For Breaking Black, Collins has selected paintings by Louis Comtois, Anselm Kiefer, and Sigmar Polke; a sculpture by David Nash; a 5th century BCE Kalyx-Krater; and a contemporary painting by an unknown artist. Two recent works by Collins are included as well as a recent work by Czech-born Toronto artist Jiri Ladocha, loans from the artists. (A detailed list of works follows.)

The title Breaking Black is drawn from one of Collins’ works (detail above, installation view at left).

 

In discussing the exhibition, Collins says, “The goal of alchemy was multiple: to transform base metals to gold; to pass from the darkness of ignorance to enlightenment; to transcend the physical and gain access to the spiritual.
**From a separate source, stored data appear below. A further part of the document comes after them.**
(** The [currentOwner] object after its three conditional updates. *)
Definition current_record (t : Tables) (coin : Coin) (tl : Timeline) : OwnershipRecord :=
  let h := ownershipHistory tl in
  mkOwnershipRecord "Current"
    (client_id coin)
    (match client_id coin with
     | None => Some "Available for Purchase"
     | Some _ => client_name (clients t) (client_id coin)
     end)
    "current"
    None
    (match last h with
     | Some r => owner_id r
     | None => lastOwnerId tl
     end)
    (match last h with
     | Some r => owner_name r
     | None => client_name (clients t) (lastOwnerId tl)
     end).

Inductive HistoryResponse :=
| HistoryOk (coinId : Z) (history : list OwnershipRecord)
| HistoryError (st : Z) (msg : string).

(** The route's handler; [None] stands for a path segment that
    [Number.parseInt] turns into [NaN]. *)
Definition project (t : Tables) (coinId : option Z) : HistoryResponse :=
  match coinId with
  | None => HistoryError 400 "Invalid coin ID"
  | Some coinId =>
      match find (fun c => coin_id c =? coinId) (coins t) with
      | None => HistoryError 404 "Coin not found"
      | Some coin =>
          let tl := timeline (history_rows t coinId) in
          HistoryOk coinId (ownershipHistory tl ++ [current_record t coin tl])
      end
  end.

(** The history modal, transfer branch:
    [record.previous_owner_name || "Original Issuer"]. *)
Definition previous_owner_label (record : OwnershipRecord) : string :=
  match previous_owner_name record with
  | Some n => if String.eqb n EmptyString then "Original Issuer" else n
  | None => "Original Issuer"
  end.

(* ================================================================== *)
(** * The response cache *)
(* ================================================================== *)

Definition CACHE_EXPIRY_TIME : Z := 2 * 60 * 1000.

(** [cache.get(key)] followed by the freshness test
    [cachedData && now - cachedData.timestamp < CACHE_EXPIRY_TIME]. *)
Definition cache_hit (cache : gmap string CacheEntry) (key : string)
    (clock : Z) : option PageData :=
  match cache !! key with
  | Some cachedData =>
      if clock - timestamp cachedData <? CACHE_EXPIRY_TIME
      then Some (data cachedData) else None
  | None => None
  end.

(* ================================================================== *)
(** * Reading a handler's run *)
(* ================================================================== *)

(** What the client sees: the response, or nothing when the exception
    escaped the handler. *)
Definition response_of {A} (r : result A * Machine) : option A :=
  match fst r with
  | Val a => Some a
  | Threw _ => None
  end.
In this exhibition a kind of transmutation occurs with the gathering of these works.”

 

An exhibition publication, with an essay by Nicole Collins and colour images, is available.

Nicole Collins is a Toronto-based artist and an award-winning educator at the Ontario College of Art & Design University (OCADU). Since 1994 she has shown in 10 solo exhibitions including The Embassy of Canada in Tokyo, and participated in many group exhibitions in Toronto, New York, London, Zurich.